What you need to do -
Print, in exact form, the lines below from the one containing "Fixpoint lst_or (l" through the one containing "(** The cells", and omit all others.

+++ Material shown +++

(* ===== verification/TimerFacts.v ===== *)
(** The timers of conev.c: the doubly linked list of events between [tv_start] and
    [tv_end] represents a sequence ordered by deadline. *)
From S2P Require Import Prelude CMem Sys Mpool PktFake State Conev StateFacts.
From stdpp Require Import sorting.
#[local] Open Scope Z_scope.

(** ** Doubly linked segments *)
Definition hd_or (l : list nat) (d : option nat) : option nat := match l with [] => d | x :: _ => Some x end.
Fixpoint lst_or (l : list nat) (d : option nat) : option nat :=
  match l with [] => d | x :: l => lst_or l (Some x) end.

(** The cells [l], reached from [p] and leading to [n]. *)
Fixpoint seg (nx pv : nat -> option nat) (p : option nat) (l : list nat) (n : option nat) : Prop :=
  match l with
  | [] => True
  | i :: l => pv i = p /\ nx i = hd_or l n /\ seg nx pv (Some i) l n
  end.

Section seg.
Implicit Types (l k : list nat) (p n : option nat).

Lemma hd_or_app l k d : hd_or (l ++ k) d = hd_or l (hd_or k d).
Proof. by destruct l. Qed.
Lemma lst_or_app l k d : lst_or (l ++ k) d = lst_or k (lst_or l d).
Proof. revert d. induction l as [|x l IH]; intros d; simpl; [done|apply IH]. Qed.
Lemma lst_or_cons l x d : lst_or l (Some x) = lst_or (x :: l) d.
Proof. done. Qed.
Lemma lst_or_snoc l x d : lst_or (l ++ [x]) d = Some x.
Proof. by rewrite lst_or_app. Qed.
Lemma lst_or_elem l x i : lst_or l (Some x) = Some i -> i = x \/ i ∈ l.
Proof.
  revert x. induction l as [|y l IH]; intros x; simpl; [intros [= ->]; by left|].
  intros [->|Hi]%IH; [right; constructor|right; by constructor].
Qed.
Lemma lst_or_None_elem l i : lst_or l None = Some i -> i ∈ l.
Proof. destruct l as [|x l]; [done|]. simpl. intros [->|H]%lst_or_elem; constructor; done. Qed.
Lemma hd_or_elem l i : hd_or l None = Some i -> i ∈ l.
Proof. destruct l; [done|]. intros [= ->]. constructor. Qed.
Lemma lst_or_None_nil l : lst_or l None = None -> l = [].
Proof.
  destruct l as [|x l]; [done|]. simpl. revert x. induction l as [|y l IH]; intros x; simpl; [done|].
  intros H. by apply IH in H.
Qed.

Lemma seg_app nx pv p l k n :
  seg nx pv p (l ++ k) n <-> seg nx pv p l (hd_or k n) /\ seg nx pv (lst_or l p) k n.
Proof.
  revert p. induction l as [|i l IH]; intros p; simpl; [tauto|].
  rewrite IH, hd_or_app. tauto.
Qed.

Lemma seg_ext nx pv nx' pv' p l n :
  (forall i, nx' i = nx i) -> (forall i, pv' i = pv i) -> seg nx pv p l n -> seg nx' pv' p l n.
Proof. intros En Ep. revert p. induction l as [|i l IH]; intros p; simpl; [done|]. rewrite En, Ep. intuition. Qed.

Lemma seg_ext_in nx pv nx' pv' p l n :
  (forall i, i ∈ l -> nx' i = nx i) -> (forall i, i ∈ l -> pv' i = pv i) -> seg nx pv p l n -> seg nx' pv' p l n.
Proof.
  intros En Ep. revert p. induction l as [|i l IH]; intros p; simpl; [done|].
  rewrite En, Ep by constructor. intros (? & ? & ?). split; [done|]. split; [done|].
  apply IH; [intros; apply En; by constructor|intros; apply Ep; by constructor|done].
Qed.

+++

Your response -
Fixpoint lst_or (l : list nat) (d : option nat) : option nat :=
  match l with [] => d | x :: l => lst_or l (Some x) end.

(** The cells [l], reached from [p] and leading to [n]. *)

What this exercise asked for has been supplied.